(** C6 fails as stated: one price observation per asset yields NaN results,
    not InsufficientDataError. *)
Lemma calculate_returns_single_observation :
  calculate_returns [[Fin 100]; [Fin 200]]
  = Returned ([NaN; NaN], [[NaN; NaN]; [NaN; NaN]])
  /\ calculate_returns [[Fin 100]; [Fin 200]]
     <> Raised "InsufficientDataError".
Proof.
  assert (H : calculate_returns [[Fin 100]; [Fin 200]]
              = Returned ([NaN; NaN], [[NaN; NaN]; [NaN; NaN]])).
  { apply (calculate_returns_short 1); [repeat constructor | lia]. }
  split; [exact H | rewrite H; discriminate].
Qed.




(** ** Frontier sampler *)

Lemma frontier_results_run {rng_state : Type}
  (gen : list float64 -> rng_state -> list float64 * rng_state)
  (mean_returns : list float64) (cov_matrix : list (list float64))
  (w : world rng_state) :
  shaped (length mean_returns) mean_returns cov_matrix ->
  dimension_preserving gen ->
  let drawn :=
    draws gen (np_ones (length mean_returns)) num_portfolios (rng w) in
  let points := map (frontier_point mean_returns cov_matrix) (fst drawn) in
  frontier_results gen mean_returns cov_matrix w
  = (Returned [map expectedReturn points; map volatility points;
               map sharpeRatio points],
     {| rng := snd drawn; output := output w |}).
Proof.
  intros Hshape Hdim. unfold frontier_results. cbv zeta.
  now apply frontier_loop_from_zeros.
Qed.

Lemma plot_efficient_frontier_run {rng_state : Type}
  (gen : list float64 -> rng_state -> list float64 * rng_state)
  (mean_returns : list float64) (cov_matrix : list (list float64))
  (optimal_weights : list float64) (w : world rng_state) :
  shaped (length mean_returns) mean_returns cov_matrix ->
  dimension_preserving gen ->
  length optimal_weights = length mean_returns ->
  let drawn :=
    draws gen (np_ones (length mean_returns)) num_portfolios (rng w) in
  let points := map (frontier_point mean_returns cov_matrix) (fst drawn) in
  plot_efficient_frontier gen mean_returns cov_matrix optimal_weights w
  = (Returned tt,
     {| rng := snd drawn;
        output := output w
                  ++ frontier_plot points
                       (frontier_point mean_returns cov_matrix
                                       optimal_weights) |}).
Proof.
  intros Hshape Hdim Hlen drawn points. unfold plot_efficient_frontier.
  rewrite (pbind_returned _ _ _ _ _
             (frontier_results_run gen mean_returns cov_matrix w Hshape Hdim)).
  fold drawn. fold points.
  pose proof Hshape as (Hm & Hc & Hrows).
  rewrite (pbind_eval _ _ _ (inner optimal_weights mean_returns))
    by now apply np_dot_same.
  rewrite (pbind_eval _ _ _
             (map (fun row => inner row optimal_weights) cov_matrix)).
  2:{ apply np_dot_2d_shaped; [congruence |].
      eapply Forall_impl; [| exact Hrows]. intros row Hr. simpl in *.
      congruence. }
  rewrite (pbind_eval _ _ _
             (inner optimal_weights
                    (map (fun row => inner row optimal_weights) cov_matrix))).
  2:{ apply np_dot_same. unfold T. rewrite length_map. congruence. }
  cbv zeta. rewrite !pbind_emit. unfold emit. cbn [rng output row_of nth].
  unfold frontier_plot, frontier_point. cbn [expectedReturn volatility].
  now rewrite <- !app_assoc.
Qed.

(** C9, as the code has it.  [plot_efficient_frontier] receives the mean
    returns, the covariance matrix and the optimal weights, and neither a
    sample count nor a seed: the count is the constant 10,000 and the
    weights are drawn from NumPy's global generator.  The points it stores
    and plots are those of the next 10,000 draws from the generator's state
    at the call, and the call leaves the generator 10,000 draws further. *)
#[warning="-abstract-large-number"]
Theorem frontier_sampling_uses_global_generator {rng_state : Type}
  (gen : list float64 -> rng_state -> list float64 * rng_state)
  (mean_returns : list float64) (cov_matrix : list (list float64))
  (optimal_weights : list float64) (w : world rng_state) :
  shaped (length mean_returns) mean_returns cov_matrix ->
  dimension_preserving gen ->
  length optimal_weights = length mean_returns ->
  let drawn :=
    draws gen (np_ones (length mean_returns)) num_portfolios (rng w) in
  let points := map (frontier_point mean_returns cov_matrix) (fst drawn) in
  num_portfolios = 10000%nat
  /\ length points = num_portfolios
  /\ frontier_results gen mean_returns cov_matrix w
     = (Returned [map expectedReturn points; map volatility points;
                  map sharpeRatio points],
        {| rng := snd drawn; output := output w |})
  /\ plot_efficient_frontier gen mean_returns cov_matrix optimal_weights w
     = (Returned tt,
        {| rng := snd drawn;
           output := output w
                     ++ frontier_plot points
                          (frontier_point mean_returns cov_matrix
                                          optimal_weights) |}).
Proof.
  intros Hshape Hdim Hlen drawn points.
  split; [reflexivity | split; [| split]].
  - unfold points, drawn. now rewrite length_map, length_draws.
  - now apply frontier_results_run.
  - now apply plot_efficient_frontier_run.
Qed.

Lemma identity_shaped :
  shaped (length [Fin 1; Fin 2]) [Fin 1; Fin 2]
         [[Fin 1; Fin 0]; [Fin 0; Fin 1]].
Proof. repeat split; repeat constructor. Qed.

Lemma frontier_sampling_uses_global_generator_witness :
  let drawn := draws vertex_gen (np_ones 2) num_portfolios 0%nat in
  let points :=
    map (frontier_point [Fin 1; Fin 2] [[Fin 1; Fin 0]; [Fin 0; Fin 1]])
        (fst drawn) in
  length points = num_portfolios
  /\ plot_efficient_frontier vertex_gen [Fin 1; Fin 2]
       [[Fin 1; Fin 0]; [Fin 0; Fin 1]] [Fin 1; Fin 0]
       {| rng := 0%nat; output := [] |}
     = (Returned tt,
        {| rng := snd drawn;
           output :=
             frontier_plot points
               (frontier_point [Fin 1; Fin 2] [[Fin 1; Fin 0]; [Fin 0; Fin 1]]
                               [Fin 1; Fin 0]) |}).
Proof.
  pose proof (frontier_sampling_uses_global_generator vertex_gen
                [Fin 1; Fin 2] [[Fin 1; Fin 0]; [Fin 0; Fin 1]] [Fin 1; Fin 0]
                {| rng := 0%nat; output := [] |}
                identity_shaped vertex_gen_dimension eq_refl) as H.
  exact (conj (proj1 (proj2 H)) (proj2 (proj2 (proj2 H)))).
Defined.

(** C9 fails as stated: called twice with the same mean returns, covariance
    matrix and optimal weights, [plot_efficient_frontier] plots different
    points when the global generator is in a different state. *)
Lemma frontier_depends_on_generator_state :
  output (snd (plot_efficient_frontier vertex_gen [Fin 1; Fin 2]
                 [[Fin 1; Fin 0]; [Fin 0; Fin 1]] [Fin 1; Fin 0]
                 {| rng := 0%nat; output := [] |}))
  <> output (snd (plot_efficient_frontier vertex_gen [Fin 1; Fin 2]
                    [[Fin 1; Fin 0]; [Fin 0; Fin 1]] [Fin 1; Fin 0]
                    {| rng := 1%nat; output := [] |})).
Proof.
  rewrite (plot_efficient_frontier_run vertex_gen _ _ [Fin 1; Fin 0]
             {| rng := 0%nat; output := [] |}
             identity_shaped vertex_gen_dimension eq_refl).
  rewrite (plot_efficient_frontier_run vertex_gen _ _ [Fin 1; Fin 0]
             {| rng := 1%nat; output := [] |}
             identity_shaped vertex_gen_dimension eq_refl).
  destruct num_portfolios_positive as [k Hk]. rewrite Hk.
  cbn [rng snd output app].
  destruct (draws_vertex_head (np_ones (length [Fin 1; Fin 2])) k 0)
    as (later0 & s0 & H0).
  destruct (draws_vertex_head (np_ones (length [Fin 1; Fin 2])) k 1)
    as (later1 & s1 & H1).
  rewrite H0, H1. cbn [fst map]. unfold frontier_plot. intros H.
  apply (f_equal (fun events =>
                    match events with
                    | _ :: plt_scatter _ returns _ _ :: _ => hd NaN returns
                    | _ => NaN
                    end)) in H.
  cbn [hd] in H. clear - H.
  unfold frontier_point, expectedReturn, inner, np_sum, vertex in H.
  cbn in H. injection H as H. lra.
Qed.

(** C4: what the code stores.  For a single asset with mean return 1 and
    variance 1 every draw is the weight vector [1.0]; the sampler stores the
    Sharpe ratio [1 / 1 = 1] for each of its points, without subtracting a
    risk-free rate, while the optimizer's objective on the same portfolio is
    [-(1 - 0.04) / 1 = -0.96]. *)
Theorem sampler_sharpe_omits_risk_free_rate (w : world nat) :
  (forall s, fst (vertex_gen (np_ones 1) s) = [Fin 1])
  /\ (exists results w',
         frontier_results vertex_gen [Fin 1] [[Fin 1]] w
         = (Returned results, w')
         /\ row_of results 2 = repeat (Fin 1) num_portfolios)
  /\ neg_sharpe_ratio [Fin 1] [Fin 1] [[Fin 1]] None
     = Returned (Fin (- (96 / 100))).
Proof.
  assert (Hv : forall s, vertex (length (np_ones 1)) s = [Fin 1]).
  { intros s. unfold vertex. cbn [np_ones repeat length seq map].
    now rewrite Nat.mod_1_r. }
  split; [exact Hv | split].
  - assert (Hshape : shaped (length [Fin 1]) [Fin 1] [[Fin 1]])
      by (repeat split; repeat constructor).
    rewrite (frontier_results_run vertex_gen _ _ w Hshape vertex_gen_dimension).
    eexists. eexists. split; [reflexivity |]. cbn [row_of nth length].
    generalize (rng w). induction num_portfolios as [| k IH]; intros s;
      [reflexivity |].
    cbn [draws]. unfold vertex_gen at 1.
    specialize (IH (S s)).
    destruct (draws vertex_gen (np_ones 1) k (S s)) as [later s'].
    cbn [fst map repeat] in *. rewrite IH. f_equal.
    rewrite Hv. unfold frontier_point, sharpeRatio, inner, np_sum.
    cbn [zip_with map fold_left fmul fadd].
    rewrite np_sqrt_fin by lra.
    replace (0 + 1 * (0 + 1 * 1)) with 1 by lra. rewrite sqrt_1.
    rewrite fdiv_fin by lra. f_equal. lra.
  - change (neg_sharpe_ratio (lift [1]) (lift [1]) (lift2 [[1]])
                             (Some (Fin (4 / 100)))
            = Returned (Fin (- (96 / 100)))).
    rewrite neg_sharpe_ratio_lift
      by (reflexivity || (split; [reflexivity | repeat constructor])).
    replace (quadratic_form [[1]] [1]) with 1 by (real_sums; lra).
    rewrite np_sqrt_fin, sqrt_1 by lra. rewrite fdiv_fin by lra.
    f_equal. f_equal. real_sums. lra.
Qed.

---*---

__Directions for this task__. Only the lines above from the line containing "Fin 2])) k 1)" through the line containing "assert (Hv : forall" should be retyped, exactly and with both ends included.

__Solution to this problem__.
  destruct (draws_vertex_head (np_ones (length [Fin 1; Fin 2])) k 1)
    as (later1 & s1 & H1).
  rewrite H0, H1. cbn [fst map]. unfold frontier_plot. intros H.
  apply (f_equal (fun events =>
                    match events with
                    | _ :: plt_scatter _ returns _ _ :: _ => hd NaN returns
                    | _ => NaN
                    end)) in H.
  cbn [hd] in H. clear - H.
  unfold frontier_point, expectedReturn, inner, np_sum, vertex in H.
  cbn in H. injection H as H. lra.
Qed.

(** C4: what the code stores.  For a single asset with mean return 1 and
    variance 1 every draw is the weight vector [1.0]; the sampler stores the
    Sharpe ratio [1 / 1 = 1] for each of its points, without subtracting a
    risk-free rate, while the optimizer's objective on the same portfolio is
    [-(1 - 0.04) / 1 = -0.96]. *)
Theorem sampler_sharpe_omits_risk_free_rate (w : world nat) :
  (forall s, fst (vertex_gen (np_ones 1) s) = [Fin 1])
  /\ (exists results w',
         frontier_results vertex_gen [Fin 1] [[Fin 1]] w
         = (Returned results, w')
         /\ row_of results 2 = repeat (Fin 1) num_portfolios)
  /\ neg_sharpe_ratio [Fin 1] [Fin 1] [[Fin 1]] None
     = Returned (Fin (- (96 / 100))).
Proof.
  assert (Hv : forall s, vertex (length (np_ones 1)) s = [Fin 1]).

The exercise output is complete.